Et Dick poussa un rugissement terrifiant.

Sand était déjà parti. Il remontait la galerie et tout à l’heure il redescendrait docilement pour se faire dévorer par le lion.

Pendant que son camarade s’éloignait, Dick s’était tapi entre les rochers. Il avait une demi-heure à attendre, mais cela ne lui semblait pas long. Il était le lion. Or, ainsi qu’il l’avait fait observer précieusement, un lion doit savoir garder l’affût avec patience.

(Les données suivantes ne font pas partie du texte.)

(* ===== verification/Epoll.v ===== *)
(** * epoll on kqueue (epoll-shim)

    [epoll_ctl] and [epoll_wait] of epoll.c, for hosts that have [kqueue].  The flags of a
    descriptor are stored in the queue itself, one user event for each bit.  What [kevent] does
    with user events and filters is modelled; whether the host accepts a filter for a
    descriptor, the kind of a descriptor and the results of [poll] are parameters. *)

From S2P Require Import Prelude.
From Stdlib Require Import ZArith Lia.
From stdpp Require Import base gmap strings numbers list.

Open Scope Z_scope.

Module Epoll.

(** ** The queue of the host *)
Record filter := mkFilter { enabled : bool; edge : bool; udata : Z }.
(** User events by their identifiers; filters by descriptor, [true] for reading. *)
Record kqueue := mkQueue { users : gset Z; filters : gmap (Z * bool) filter }.
Definition ENOENT : Z := 2.
Definition EBADF : Z := 9.
Definition EINVAL : Z := 22.

(** ** Flags of a descriptor *)
Definition KEY_BITS : Z := 20.
Definition VAL_BITS : nat := 12.
Definition in_range (bits z : Z) : bool := bool_decide (Z.land z (Z.lnot (Z.shiftl 1 bits - 1)) = 0).
Definition kev_key (key : Z) (i : nat) : Z := Z.lor key (Z.shiftl (Z.shiftl 1 (Z.of_nat i)) KEY_BITS).
(** Each bit is added, and deleted again when it is not set. *)
Definition save_bit (key val : Z) (u : gset Z) (i : nat) : gset Z :=
  let u := {[ kev_key key i ]} ∪ u in
  if Z.testbit val (Z.of_nat i) then u else u ∖ {[ kev_key key i ]}.
(** The result, negative for an error; [None] is a descriptor that is not a queue. *)
Definition kqueue_save_state (q : option kqueue) (key val : Z) : option kqueue * Z :=
  if negb (in_range KEY_BITS key) || negb (in_range (Z.of_nat VAL_BITS) val) then (q, - EINVAL)
  else match q with
       | None => (None, - EBADF)
       | Some k => (Some (mkQueue (foldl (save_bit key val) (users k) (seq 0 VAL_BITS)) (filters k)), 0)
       end.
(** The answers for the bits: 0 for an event that exists, [ENOENT] otherwise. *)
Definition load_bits (u : gset Z) (key : Z) : Z :=
  foldl (fun v i => if decide (kev_key key i ∈ u) then Z.lor v (Z.shiftl 1 (Z.of_nat i)) else v) 0 (seq 0 VAL_BITS).
Definition kqueue_load_state (q : option kqueue) (key : Z) : Z + Z :=
  if negb (in_range KEY_BITS key) then inl (- EINVAL)
  else match q with None => inl (- EBADF) | Some k => inr (load_bits (users k) key) end.

Definition EPOLLIN : Z := 1.
Definition EPOLLPRI : Z := 2.
Definition EPOLLOUT : Z := 4.
Definition EPOLLERR : Z := 8.
Definition EPOLLHUP : Z := 16.
Definition EPOLLRDHUP : Z := 8192.
Definition EPOLLET : Z := 2 ^ 31.
Definition REGISTERED : Z := 1.
Definition S_EPOLLIN : Z := 2.
Definition S_EPOLLOUT : Z := 4.
Definition S_EPOLLRDHUP : Z := 8.
Definition S_EPOLLPRI : Z := 16.
Definition S_ISFIFO : Z := 64.
Definition S_ISSOCK : Z := 128.
Definition has (flags bit : Z) : bool := bool_decide (Z.land flags bit <> 0).
(** [SET_FLAG] of the two branches. *)
Definition or_flag (events : Z) (c : Z * Z) (flags : Z) : Z := if has events c.1 then Z.lor flags c.2 else flags.
Definition set_flag (events : Z) (c : Z * Z) (flags : Z) : Z := if has events c.1 then Z.lor flags c.2 else Z.land flags (Z.lnot c.2).
Definition flag_table : list (Z * Z) := [(EPOLLIN, S_EPOLLIN); (EPOLLOUT, S_EPOLLOUT); (EPOLLRDHUP, S_EPOLLRDHUP); (EPOLLPRI, S_EPOLLPRI)].

(** ** [epoll_ctl] *)
Inductive change := EvAdd (f : filter) | EvDelete | EvEnable (f : filter).
Inductive kind := Fifo | Sock | OtherKind.
Section Ctl.
(** The error with which the host answers the registration of a filter, how a change without
    [EV_ADD] combines with the filter that is there, and what [fstat] says. *)
Context (accepts : Z -> bool -> Z) (modify : filter -> filter -> filter) (fstat : Z -> Z + kind).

Pour rien au monde il n’eût montré le bout de sa frimousse, et consciencieusement il poussait de temps à autre, bien qu’il fût tout seul, de petits rugissements, préludes du grand, du terrible, qui éclaterait quand le lion dévorerait le malheureux voyageur.

Il fut interrompu dans ces exercices préparatoires. Plusieurs personnes gravissaient la pente de la montagne. Dick, absolument convaincu qu’il était un lion véritable, n’eut garde de se montrer, mais sa transformation en roi du désert ne l’empêcha pas de reconnaître au passage Lewis Dorick, les frères Moore, Kennedy et Sirdey. Dick fit la grimace. Il n’aimait pas tous ces gens-là et particulièrement Fred Moore qu’il considérait comme son ennemi personnel.

Les cinq hommes disparurent dans la grotte, à la grande colère de Dick, qui entendit leurs exclamations d’étonnement lorsqu’ils découvrirent le feu.

«Elle n’est pas à eux, la grotte,» murmura-t-il entre ses dents.

Mais d’autres paroles arrivèrent jusqu’à lui et lui firent dresser l’oreille. On parlait de poudre et de bombe, et ce dernier mot, qu’il comprenait mal, on le mêlait aux noms du Gouverneur et d’Hartlepool.

Peut-être était-il trop loin et avait-il mal entendu... Avec précaution il s’approcha de l’entrée de la grotte, jusqu’à une place d’où il pouvait entendre distinctement tout ce qu’on y disait.

Quelqu’un parlait précisément en ce moment. Dick reconnut la voix de Sirdey.